Işte bu bu diziye neden bu kadar takıldığımın cevabı bu soruda saklı:
Her çalınan senfoni mükemmelse neden Maestro’ya beğendiremiyoruz?
Ya da daha ötesi, dinleyenlerin algısı kadar iyi çalıyorsak neden Maestro
beğenmedi diye kötü çaldığımızı düşünüyoruz?
Ya da daha daha ötesi, kendi sessimizi neden yeterince iyi bulmuyoruz?
Ve en son noktada ki sorum ise, bu harika senfoniyi çalma yeteneğiyle doğduysak, neden en güzel haliyle çaldığımıza inanmıyoruz?
Derken dizinin bir bölümünde çalmaktan ve aynı tekrarları defalarca
yapmaktan bıktığından orkestra üyelerinin artık güzel çalmamaya başladıklarını
farkeden Maestro onları NewYork’ta bir evin avlusuna doluşturur. Akustik bile
yokken nasıl iyi çalacaklarından habersiz üyeler çaresiz Maestro’yu takip
ederler.
Avluya varınca Maestro der ki:
“Hepizini gerçekten harika
sanatçılarsınız, enstrumanlarınızla bir bütünsünüz ama içinizde hayat coşkusu
yok, kanınız kaynamıyor çalarken ve hissetmiyorsunuz müziğin gücünü. Şimdi sizi
o bildiğiniz üstü kapalı konser salonundan çıkarıp doğanın bambaşka seslerin
olduğu açık havaya getirdim. Herkes bıraksın enstrümanları yere ve lütfen
içinizdeki müziği hissederek çalın.”
Ve herşey değişiyor. Mutsuz notalara coşku doluyor ve ortalık şenleniyor.

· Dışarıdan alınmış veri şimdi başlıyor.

(** ** ATM *)

(** C9: from [LoggedOut], [login] succeeds exactly when the identifier is
    registered and the PIN authenticates against the user registered under
    it; a success sets [currentUser] and [currentAccount] to the user and the
    account the directory holds for the identifier, a failure leaves the
    session as it was, still [LoggedOut], with the one message for both
    causes. *)
Theorem login_iff_registered_and_authenticated
    (b : BankService.t) (h : Heap) (accNum pin : string) (atm : ATM.t) :
  LoggedOut atm →
  users_live b h →
  ∃ ok atm' out,
    ATM.login b h accNum pin atm = Some (ok, atm', out) ∧
    (ok = true ↔
       ∃ user u, BankService.users b !! accNum = Some user ∧
                 userAt h !! user = Some u ∧
                 User.authenticate pin u = true) ∧
    (ok = true →
       ATM.currentUser atm' = BankService.users b !! accNum ∧
       ATM.currentAccount atm' = BankService.accounts b !! accNum ∧
       ¬ LoggedOut atm') ∧
    (ok = false →
       atm' = atm ∧ LoggedOut atm' ∧
       out = [Str ("Invalid account number or PIN." +:+ nl)]).
Proof.
  intros Hout Hlive. unfold ATM.login. cbn.
  unfold BankService.getUserByAccount, BankService.getAccount.
  destruct (BankService.users b !! accNum) as [user|] eqn:Huser.
  - destruct (Hlive accNum user Huser) as [u Hu]. rewrite Hu.
    destruct (User.authenticate pin u) eqn:Hauth.
    + eexists true, _, _. split; [reflexivity |].
      split; [| split; [| discriminate]].
      * split; [| reflexivity]. intros _. exists user, u. auto.
      * intros _. cbn. repeat split.
        -- by destruct (BankService.accounts b !! accNum).
        -- unfold LoggedOut. cbn. discriminate.
    + eexists false, _, _. split; [reflexivity |].
      split; [| split; [discriminate | auto]].
      split; [discriminate |].
      intros (user' & u' & Hu1 & Hu2 & Hu3). congruence.
  - eexists false, _, _. split; [reflexivity |].
    split; [| split; [discriminate | auto]].
    split; [discriminate |].
    intros (user' & u' & Hu1 & _). discriminate.
Qed.

Lemma login_iff_registered_and_authenticated_witness :
  ∃ ok atm' out,
    ATM.login Main.bank Main.heap "ACC1001" "1234" ATM.new = Some (ok, atm', out) ∧
    (ok = true ↔
       ∃ user u, BankService.users Main.bank !! "ACC1001" = Some user ∧
                 userAt Main.heap !! user = Some u ∧
                 User.authenticate "1234" u = true) ∧
    (ok = true →
       ATM.currentUser atm' = BankService.users Main.bank !! "ACC1001" ∧
       ATM.currentAccount atm' = BankService.accounts Main.bank !! "ACC1001" ∧
       ¬ LoggedOut atm') ∧
    (ok = false →
       atm' = ATM.new ∧ LoggedOut atm' ∧
       out = [Str ("Invalid account number or PIN." +:+ nl)]).
Proof.
  apply (login_iff_registered_and_authenticated Main.bank Main.heap "ACC1001" "1234" ATM.new).
  - reflexivity.
  - change (map_Forall (λ _ user, is_Some (userAt Main.heap !! user))
                       (BankService.users Main.bank)).
    apply (bool_decide_unpack _). vm_compute. exact I.
Defined.

(** The three logins of the specification's scenarios, on the bootstrap of
    [main]. *)
Example login_scenarios :
  ATM.login Main.bank Main.heap "ACC1001" "1234" ATM.new
    = Some (true, {| ATM.currentUser := Some Main.user1; ATM.currentAccount := Some Main.acc1 |},
            [Str ("Login successful!" +:+ nl)]) ∧
  ATM.login Main.bank Main.heap "ACC1001" "wrong" ATM.new
    = Some (false, ATM.new, [Str ("Invalid account number or PIN." +:+ nl)]) ∧
  ATM.login Main.bank Main.heap "ACC9999" "anything" ATM.new
    = Some (false, ATM.new, [Str ("Invalid account number or PIN." +:+ nl)]).
Proof. repeat split; vm_compute; reflexivity. Qed.

(** ** Account: sequences of deposits and withdrawals *)

(** The balance that a call leaves, by cases on the call. *)
Lemma run_call_balance (c : call) (a : Account.t) :
  Account.balance (run_call c a) =
    match c with
    | call_deposit _ amount => (Account.balance a + amount)%float
    | call_withdraw _ amount =>
        if (amount >? Account.balance a)%float then Account.balance a
        else (Account.balance a - amount)%float
    end.
Proof.
  destruct c as [now amount | now amount]; [reflexivity |].
  unfold run_call, Account.withdraw.
  destruct (amount >? Account.balance a)%float; reflexivity.
Qed.

Lemma run_call_not_negative (c : call) (a : Account.t) :
  deposit_not_negative c →
  negative (Account.balance a) = false →
  negative (Account.balance (run_call c a)) = false.
Proof.
  intros Hc Ha. rewrite run_call_balance. unfold negative in *.
  destruct c as [now amount | now amount]; cbn in Hc.
  - by apply double_add_not_negative.
  - destruct (amount >? Account.balance a)%float eqn:Hgt; [exact Ha |].
    by apply double_sub_not_negative.
Qed.
(** ** Backpressure bounds the queue of a proxy target *)

(** A stream connection proxies without byte limit to a stream connection
    whose queue holds at most its threshold [T], where [T] is positive and
    [T + 16384] fits an [int], as the byte count of the target is one.  One [Read] of the source returns
    with the target's queue accounted, no shorter than before and at most
    [T + 16384] bytes long, and unchanged in length if the target is
    closing; and if that queue ends above [T], the source is paused, so that
    [SelectForRead] no longer selects it. *)
Theorem proxy_read_overshoots_by_one_buffer (w : World) (p t : binding) (T : Z)
    (d dt : descriptor) (stack : nat -> byte) (kernel : nat -> kernel_read) :
  forwarding w p t T d dt -> 0 < T -> T + 16384 <= INT_MAX ->
  MySocket d <> INVALID_SOCKET -> OutboundDataSize dt <= T ->
  exists w' d' dt',
    ConnectionDescriptor_Read p stack kernel w = Returned tt w'
    /\ objs w' !! p = Some d' /\ objs w' !! t = Some dt'
    /\ outbound_accounted dt'
    /\ OutboundDataSize dt <= OutboundDataSize dt' <= T + 16384
    /\ (IsCloseScheduled dt = true -> OutboundDataSize dt' = OutboundDataSize dt)
    /\ (T < OutboundDataSize dt' ->
        bPaused d' = true /\ ConnectionDescriptor_SelectForRead d' = false).
Proof.
  intros Hfw HT Hrange Hsd Hsize.
  pose proof Hfw as [Hne Hd Hdt Hcb Hk Hw Htarget Hunl Hkt Hwt Hfrom HTt Hacc].
  unfold ConnectionDescriptor_Read.
  rewrite (bind_run _ _ _ _ _ (deref_run _ _ _ Hd)).
  replace (MySocket d =? INVALID_SOCKET) with false by (symmetry; now apply Z.eqb_neq).
  rewrite Hw. unfold reactor at 1, bind at 1.
  rewrite (bind_run _ _ _ _ _ (modify_set _ _ _ _ Hd)).
  set (d0 := set_LastActivity (GetCurrentLoopTime w) d).
  assert (Hfw0 : forwarding (set_descriptor p d0 w) p t T d0 dt).
  { constructor; try assumption.
    - apply lookup_set_descriptor_eq.
    - now rewrite lookup_set_descriptor_ne. }
  destruct (forwarding_Read_loop p t T kernel 10 0
              (automatic_array stack ConnectionDescriptor_readbuffer_size) 0
              (set_descriptor p d0 w) d0 dt Hfw0 HT Hsize)
    as (total & w1 & d1 & dt1 & Hrun & Hfw1 & Hbound & Hp1 & Hmono & Hsame & _).
  { rewrite length_automatic_array. unfold ConnectionDescriptor_readbuffer_size. lia. }
  { rewrite length_automatic_array. unfold ConnectionDescriptor_readbuffer_size. lia. }
  rewrite length_automatic_array in Hbound.
  unfold ConnectionDescriptor_readbuffer_size in Hbound.
  rewrite (bind_run _ _ _ _ _ Hrun).
  assert (Hsel : forall d', bPaused d' = true ->
                   bPaused d' = true /\ ConnectionDescriptor_SelectForRead d' = false).
  { intros d' Hp. unfold ConnectionDescriptor_SelectForRead. now rewrite Hp. }
  destruct (total =? 0); cbn [when].
  - destruct (forwarding_ScheduleClose w1 p t T d1 dt1 Hfw1) as (w2 & d2 & Hrun2 & Hfw2 & Hp2).
    exists w2, d2, dt1. split; [ exact Hrun2 | ].
    destruct Hfw2.
    split; [ assumption | ]. split; [ assumption | ]. split; [ assumption | ].
    split; [ lia | ]. split; [ exact Hsame | ].
    intros Hover. apply Hsel. rewrite Hp2. auto.
  - exists w1, d1, dt1. split; [ reflexivity | ].
    destruct Hfw1.
    split; [ assumption | ]. split; [ assumption | ]. split; [ assumption | ].
    split; [ lia | ]. split; [ exact Hsame | ].
    intros Hover. apply Hsel. auto.
Qed.

Lemma proxy_read_overshoots_by_one_buffer_witness :
  exists w' d' dt',
    ConnectionDescriptor_Read 1%N (fun _ => x00) kernel_eight_twice forwarding_world
    = Returned tt w'
    /\ objs w' !! 1%N = Some d' /\ objs w' !! 2%N = Some dt'
    /\ outbound_accounted dt'
    /\ OutboundDataSize sample_forwarding_sink <= OutboundDataSize dt' <= 10 + 16384
    /\ (IsCloseScheduled sample_forwarding_sink = true ->
        OutboundDataSize dt' = OutboundDataSize sample_forwarding_sink)
    /\ (10 < OutboundDataSize dt' ->
        bPaused d' = true /\ ConnectionDescriptor_SelectForRead d' = false).
Proof.
  apply (proxy_read_overshoots_by_one_buffer forwarding_world 1%N 2%N 10
           sample_forwarding_source sample_forwarding_sink).
  - constructor; try reflexivity; try discriminate.
    split; [ reflexivity | constructor ].
  - lia.
  - vm_compute. discriminate.
  - discriminate.
  - vm_compute. discriminate.
Defined.

(** Two reads of eight bytes against a threshold of ten: the second chunk is
    still queued, and pauses the source. *)
Example second_chunk_pauses_source :
  match ConnectionDescriptor_Read 1%N (fun _ => x00) kernel_eight_twice forwarding_world with
  | Returned _ w' =>
      (OutboundDataSize <$> objs w' !! 2%N) = Some 16
      /\ (bPaused <$> objs w' !! 1%N) = Some true
  | _ => False
  end.
Proof. vm_compute. split; reflexivity. Qed.
(** * MCP Intelligence: registry, router, validation and learning

    A shallow embedding of the TypeScript sources

      - [src/registry/ServerRegistry.ts]       (module [ServerRegistry])
      - [src/routing/SemanticRouter.ts]        (module [SemanticRouter])
      - [src/validation/ValidationEngine.ts]   (module [ValidationEngine])
      - [src/learning/LearningSystem.ts]       (module [LearningSystem])
      - [src/types/intelligence.ts]            (the record modules)

    Conventions of the embedding.
      - A JavaScript [Map] / [Set] is an association list / list in
        insertion order (module [JsMap], [JsSet]): iteration order is
        observable in the sources (candidate order, FIFO eviction).
      - A JavaScript number that counts things is a [Z]; a number that
        is averaged or scored is an exact rational [Q] in the four
        modules.  Where the rounding of binary64 decides a statement
        (the running averages), module [Binary64] has the numbers as
        the code computes them.
      - A function that may throw returns [Result]; a method that
        mutates [this] takes the state and returns the new one.
      - [new Date()] is an explicit argument [now].
      - [Fuse] (fuse.js) is an external library: its [search] is a
        parameter of the registry. *)

From Stdlib Require Import String Ascii List ZArith QArith Qminmax Qfield.
From Stdlib Require Import Bool Lia Lqa DecimalString Permutation Sorted.
From Stdlib Require Import OrderedTypeEx.
From Stdlib Require PrimFloat.
Import ListNotations.

Local Close Scope Q_scope.
Local Open Scope list_scope.
Local Open Scope string_scope.

Set Warnings "-register-all".

(* ================================================================= *)
(** ** Exceptions *)

Inductive Exn :=
| TypeError (message : string)
| RangeError (message : string)
| Error (message : string).

Definition exn_message (e : Exn) : string :=
  match e with
  | TypeError m | RangeError m | Error m => m
  end.

Inductive Result (E A : Type) :=
| Ok (a : A)
| Throw (e : E).

Arguments Ok {E A} a.
Arguments Throw {E A} e.

Definition bind {E A B} (r : Result E A) (k : A -> Result E B) : Result E B :=
  match r with
  | Ok a => k a
  | Throw e => Throw e
  end.

Notation "x <- r ;; k" := (bind r (fun x => k))
  (at level 61, r at next level, right associativity).

(* ================================================================= *)
(** ** JavaScript values and built-ins *)

Module Js.

(** [any]-typed data: filter values, parameter objects, results.
    Numbers are restricted to integers that print in plain decimal. *)
Inductive Value :=
| Undefined
| Null
| Bool (b : bool)
| Num (n : Z)
| Str (s : string)
| Arr (items : list Value)
| Obj (fields : list (string * Value)).

Definition string_of_Z (n : Z) : string :=
  NilZero.string_of_int (Z.to_int n).

(** [String(v)], as used by template literals. *)
Fixpoint toString (v : Value) : string :=
  match v with
  | Undefined => "undefined"
  | Null => "null"
  | Bool true => "true"
  | Bool false => "false"
  | Num n => string_of_Z n
  | Str s => s
  | Arr items =>
      String.concat ","
        (map (fun x => match x with
                       | Undefined | Null => ""
                       | _ => toString x
                       end) items)
  | Obj _ => "[object Object]"
  end.

(** [Boolean(v)]. *)
Definition truthy (v : Value) : bool :=
  match v with
  | Undefined | Null => false
  | Bool b => b
  | Num n => negb (n =? 0)%Z
  | Str s => negb (s =? "")
  | Arr _ | Obj _ => true
  end.

(** [a || b]. *)
Definition or (a b : Value) : Value := if truthy a then a else b.

Fixpoint lookup (fields : list (string * Value)) (k : string) : Value :=
  match fields with
  | [] => Undefined
  | (k', v) :: rest => if k' =? k then v else lookup rest k
  end.

(** [v.k] for a [v] that is neither [null] nor [undefined]; the keys
    read by the sources are never inherited properties. *)
Definition prop (v : Value) (k : string) : Value :=
  match v with
  | Obj fields => lookup fields k
  | _ => Undefined
  end.

(** [v.k] in general: a [TypeError] on [null] and [undefined]. *)
Definition get (v : Value) (k : string) : Result Exn Value :=
  match v with
  | Undefined | Null =>
      Throw (TypeError ("Cannot read properties of " ++ toString v))
  | _ => Ok (prop v k)
  end.

(** [obj[k] = v]: overwrite in place or append. *)
Fixpoint assign (fields : list (string * Value)) (k : string) (v : Value)
  : list (string * Value) :=
  match fields with
  | [] => [(k, v)]
  | (k', v') :: rest =>
      if k' =? k then (k', v) :: rest else (k', v') :: assign rest k v
  end.

(** *** [JSON.stringify] *)

Definition hex_digit (n : nat) : ascii :=
  match n with
  | 0 => "0" | 1 => "1" | 2 => "2" | 3 => "3" | 4 => "4" | 5 => "5"
  | 6 => "6" | 7 => "7" | 8 => "8" | 9 => "9" | 10 => "a" | 11 => "b"
  | 12 => "c" | 13 => "d" | 14 => "e" | _ => "f"
  end%char.

Definition dquote : ascii := ascii_of_nat 34.
Definition backslash : ascii := ascii_of_nat 92.

Definition escape_char (c : ascii) : string :=
  let n := nat_of_ascii c in
  if Nat.eqb n 34 then String backslash (String dquote "")
  else if Nat.eqb n 92 then String backslash (String backslash "")
  else if Nat.eqb n 8 then String backslash "b"
  else if Nat.eqb n 9 then String backslash "t"
  else if Nat.eqb n 10 then String backslash "n"
  else if Nat.eqb n 12 then String backslash "f"
  else if Nat.eqb n 13 then String backslash "r"
  else if Nat.ltb n 32 then
    String backslash
      ("u00" ++ String (hex_digit (n / 16)) (String (hex_digit (n mod 16)) ""))
  else String c "".

Fixpoint escape (s : string) : string :=
  match s with
  | EmptyString => ""
  | String c rest => escape_char c ++ escape rest
  end.

Definition quote (s : string) : string :=
  String dquote (escape s ++ String dquote "").

(** [None] stands for the [undefined] that [JSON.stringify] returns on
    [undefined]; object members with such a value are skipped and
    array slots print as [null]. *)
Fixpoint stringify (v : Value) : option string :=
  match v with
  | Undefined => None
  | Null => Some "null"
  | Bool true => Some "true"
  | Bool false => Some "false"
  | Num n => Some (string_of_Z n)
  | Str s => Some (quote s)
  | Arr items =>
      Some ("[" ++ String.concat ","
              (map (fun x => match stringify x with
                             | Some s => s
                             | None => "null"
                             end) items) ++ "]")
  | Obj fields =>
      Some ("{" ++ String.concat ","
              ((fix members (fs : list (string * Value)) : list string :=
                  match fs with
                  | [] => []
                  | (k, x) :: rest =>
                      match stringify x with
                      | Some s => (quote k ++ ":" ++ s) :: members rest
                      | None => members rest
                      end
                  end) fields) ++ "}")
  end.

(** *** [Date] *)

Inductive Date :=
| ValidDate (ms : Z)
| InvalidDate.

Definition pad (width : nat) (n : Z) : string :=
  let s := string_of_Z n in
  (fix zeros (k : nat) : string :=
     match k with
     | 0 => s
     | S k' => String "0"%char (zeros k')
     end) (width - String.length s).

(** Proleptic Gregorian date of a day number counted from 1970-01-01. *)
Definition civil_from_days (days : Z) : Z * Z * Z :=
  (let z := days + 719468 in
   let era := z / 146097 in
   let doe := z - era * 146097 in
   let yoe := (doe - doe / 1460 + doe / 36524 - doe / 146096) / 365 in
   let y := yoe + era * 400 in
   let doy := doe - (365 * yoe + yoe / 4 - yoe / 100) in
   let mp := (5 * doy + 2) / 153 in
   let d := doy - (153 * mp + 2) / 5 + 1 in
   let m := if mp <? 10 then mp + 3 else mp - 9 in
   (if m <=? 2 then y + 1 else y, m, d))%Z.

Definition iso_year (y : Z) : string :=
  if ((0 <=? y) && (y <=? 9999))%Z then pad 4 y
  else if (y <? 0)%Z then "-" ++ pad 6 (- y)
  else "+" ++ pad 6 y.

Definition iso_string (ms : Z) : string :=
  let '(y, m, d) := civil_from_days (ms / 86400000) in
  let t := (ms mod 86400000)%Z in
  iso_year y ++ "-" ++ pad 2 m ++ "-" ++ pad 2 d ++ "T"
    ++ pad 2 (t / 3600000) ++ ":" ++ pad 2 (t mod 3600000 / 60000) ++ ":"
    ++ pad 2 (t mod 60000 / 1000) ++ "." ++ pad 3 (t mod 1000) ++ "Z".

Definition toISOString (d : Date) : Result Exn string :=
  match d with
  | ValidDate ms =>
      if (Z.abs ms <=? 8640000000000000)%Z then Ok (iso_string ms)
      else Throw (RangeError "Invalid time value")
  | InvalidDate => Throw (RangeError "Invalid time value")
  end.

(** [sort()] on strings: ascending code-unit order, stable. *)
Fixpoint insert_sorted (x : string) (l : list string) : list string :=
  match l with
  | [] => [x]
  | y :: rest =>
      if String.ltb y x then y :: insert_sorted x rest else x :: l
  end.

Definition sort (l : list string) : list string :=
  fold_right insert_sorted [] l.

End Js.

(* ================================================================= *)
(** ** [Map] and [Set] in insertion order *)

Module JsMap.
Section Ops.
Context {V : Type}.

Definition t := list (string * V).

Definition empty : t := [].

Fixpoint get (m : t) (k : string) : option V :=
  match m with
  | [] => None
  | (k', v) :: rest => if k' =? k then Some v else get rest k
  end.

Definition has (m : t) (k : string) : bool :=
  match get m k with
  | Some _ => true
  | None => false
  end.

(** An existing key keeps its place; a new key goes last. *)
Fixpoint set (m : t) (k : string) (v : V) : t :=
  match m with
  | [] => [(k, v)]
  | (k', v') :: rest =>
      if k' =? k then (k', v) :: rest else (k', v') :: set rest k v
  end.

Definition delete (m : t) (k : string) : t :=
  filter (fun kv => negb (fst kv =? k)) m.

Definition keys (m : t) : list string := map fst m.
Definition values (m : t) : list V := map snd m.
Definition size (m : t) : nat := length m.

(** [m.keys().next().value] *)
Definition firstKey (m : t) : option string :=
  match m with
  | [] => None
  | (k, _) :: _ => Some k
  end.
End Ops.
Arguments t : clear implicits.
End JsMap.

Module JsSet.
Definition t := list string.

Definition has (s : t) (x : string) : bool := existsb (String.eqb x) s.

Definition add (s : t) (x : string) : t :=
  if has s x then s else (s ++ [x])%list.

Definition delete (s : t) (x : string) : t :=
  filter (fun y => negb (y =? x)) s.
End JsSet.

(* ================================================================= *)
(** ** Type definitions ([types/intelligence.ts]) *)

(** [IntentAction]; [action_string] is the string the value is at run
    time. *)
Inductive IntentAction :=
| ActQuery | ActCreate | ActUpdate | ActDelete | ActSync
| ActAnalyze | ActCompare | ActSummarize | ActValidate.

Herkes içindeki heyecanı yakalıyor ve hep birlikte nefis bir sonuç
çıkartıyorlar. Oysa tek bir ses bile yok ortada. Yok mu acaba?
Derken Maestro’nun gülen yüzü ile herkes enstrümanları ellerine alıyor ve
sonuç ortada…
Teslimiyet, inanç ve tebdili mekan bakış açımızı değiştirir.
Tekrarlardaysak ki ben böyleyim bu aralar, muhakak yer değiştirip bakış açımızı
değiştirmemiz gerek diye fısıldadım kendime.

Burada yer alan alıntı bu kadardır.